THE DATA:
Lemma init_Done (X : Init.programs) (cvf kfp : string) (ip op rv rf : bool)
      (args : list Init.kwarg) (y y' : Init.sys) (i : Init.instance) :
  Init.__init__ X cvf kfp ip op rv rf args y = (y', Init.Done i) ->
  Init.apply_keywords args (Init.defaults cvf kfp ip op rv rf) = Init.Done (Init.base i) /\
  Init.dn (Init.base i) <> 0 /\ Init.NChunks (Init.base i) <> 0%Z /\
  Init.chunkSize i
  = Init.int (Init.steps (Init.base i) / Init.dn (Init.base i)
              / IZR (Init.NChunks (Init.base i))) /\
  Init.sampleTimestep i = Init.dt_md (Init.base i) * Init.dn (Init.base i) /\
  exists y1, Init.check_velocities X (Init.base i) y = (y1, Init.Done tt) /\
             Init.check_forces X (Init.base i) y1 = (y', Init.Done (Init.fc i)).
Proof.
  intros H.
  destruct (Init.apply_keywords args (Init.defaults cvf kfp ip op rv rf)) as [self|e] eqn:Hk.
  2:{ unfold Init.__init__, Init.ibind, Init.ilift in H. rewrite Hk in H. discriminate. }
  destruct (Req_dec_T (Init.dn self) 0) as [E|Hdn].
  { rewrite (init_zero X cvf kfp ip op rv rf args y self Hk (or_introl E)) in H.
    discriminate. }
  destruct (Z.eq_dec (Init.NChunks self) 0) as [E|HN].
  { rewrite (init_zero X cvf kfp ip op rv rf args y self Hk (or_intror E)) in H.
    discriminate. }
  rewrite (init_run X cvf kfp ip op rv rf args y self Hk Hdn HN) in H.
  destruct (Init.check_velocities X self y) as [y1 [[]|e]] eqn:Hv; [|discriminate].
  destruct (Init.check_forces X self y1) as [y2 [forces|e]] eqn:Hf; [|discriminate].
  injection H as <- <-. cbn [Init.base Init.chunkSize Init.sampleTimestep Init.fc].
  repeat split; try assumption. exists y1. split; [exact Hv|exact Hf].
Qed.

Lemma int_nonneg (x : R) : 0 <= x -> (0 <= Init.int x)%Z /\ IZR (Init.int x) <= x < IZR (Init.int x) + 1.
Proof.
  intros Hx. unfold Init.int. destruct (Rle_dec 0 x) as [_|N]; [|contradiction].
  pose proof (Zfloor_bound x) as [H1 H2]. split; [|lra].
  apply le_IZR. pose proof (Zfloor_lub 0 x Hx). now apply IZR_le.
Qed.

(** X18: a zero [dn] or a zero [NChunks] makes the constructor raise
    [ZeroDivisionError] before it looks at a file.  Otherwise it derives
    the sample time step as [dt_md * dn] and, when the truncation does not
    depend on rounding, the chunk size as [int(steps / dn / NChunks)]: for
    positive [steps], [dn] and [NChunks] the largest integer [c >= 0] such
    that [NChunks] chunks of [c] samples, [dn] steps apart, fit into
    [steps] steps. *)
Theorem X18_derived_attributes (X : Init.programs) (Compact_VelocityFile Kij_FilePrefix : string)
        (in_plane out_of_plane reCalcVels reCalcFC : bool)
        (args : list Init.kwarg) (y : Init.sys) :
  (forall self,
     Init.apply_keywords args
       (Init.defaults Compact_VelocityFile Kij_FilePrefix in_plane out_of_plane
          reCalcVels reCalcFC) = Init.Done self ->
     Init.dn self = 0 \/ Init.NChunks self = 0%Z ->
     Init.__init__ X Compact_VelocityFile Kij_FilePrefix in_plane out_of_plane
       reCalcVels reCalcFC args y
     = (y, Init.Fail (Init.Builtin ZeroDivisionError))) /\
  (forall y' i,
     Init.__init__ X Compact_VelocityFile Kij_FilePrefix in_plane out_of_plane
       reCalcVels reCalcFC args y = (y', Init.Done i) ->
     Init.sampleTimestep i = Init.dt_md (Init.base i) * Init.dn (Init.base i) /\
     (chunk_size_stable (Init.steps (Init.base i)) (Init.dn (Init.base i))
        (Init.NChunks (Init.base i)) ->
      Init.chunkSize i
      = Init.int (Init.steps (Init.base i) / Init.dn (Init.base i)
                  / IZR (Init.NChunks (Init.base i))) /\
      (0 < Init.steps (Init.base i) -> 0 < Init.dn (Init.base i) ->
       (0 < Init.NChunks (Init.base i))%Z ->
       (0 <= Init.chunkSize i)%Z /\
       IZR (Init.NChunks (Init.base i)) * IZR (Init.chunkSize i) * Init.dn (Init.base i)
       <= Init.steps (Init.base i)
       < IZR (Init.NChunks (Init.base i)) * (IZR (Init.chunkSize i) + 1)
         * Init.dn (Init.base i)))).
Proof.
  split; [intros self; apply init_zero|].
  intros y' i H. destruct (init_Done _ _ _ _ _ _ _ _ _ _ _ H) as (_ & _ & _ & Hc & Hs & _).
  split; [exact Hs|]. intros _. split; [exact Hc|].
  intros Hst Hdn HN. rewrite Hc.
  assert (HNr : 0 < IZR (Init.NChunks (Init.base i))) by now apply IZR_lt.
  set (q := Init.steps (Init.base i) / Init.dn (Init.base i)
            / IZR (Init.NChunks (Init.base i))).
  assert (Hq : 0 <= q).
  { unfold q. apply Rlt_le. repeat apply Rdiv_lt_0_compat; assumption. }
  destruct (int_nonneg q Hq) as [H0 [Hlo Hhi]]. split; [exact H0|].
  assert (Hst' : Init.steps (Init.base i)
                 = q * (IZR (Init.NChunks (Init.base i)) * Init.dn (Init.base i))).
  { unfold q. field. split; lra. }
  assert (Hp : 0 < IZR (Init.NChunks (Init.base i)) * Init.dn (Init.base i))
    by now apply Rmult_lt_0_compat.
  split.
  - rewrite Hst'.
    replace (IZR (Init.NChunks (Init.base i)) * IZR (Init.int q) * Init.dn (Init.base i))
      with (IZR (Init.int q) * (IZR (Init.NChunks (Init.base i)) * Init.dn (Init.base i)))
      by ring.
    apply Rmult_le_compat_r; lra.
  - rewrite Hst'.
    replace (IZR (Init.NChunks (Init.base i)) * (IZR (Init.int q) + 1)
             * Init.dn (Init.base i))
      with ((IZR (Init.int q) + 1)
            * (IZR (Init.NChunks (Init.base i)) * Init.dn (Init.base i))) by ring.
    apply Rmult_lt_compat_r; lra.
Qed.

EXERCISE DETAILS:
If a line in the records contains the string "exists", copy it out.

ANSWER TO THIS TASK:
  exists y1, Init.check_velocities X (Init.base i) y = (y1, Init.Done tt) /\
  repeat split; try assumption. exists y1. split; [exact Hv|exact Hf].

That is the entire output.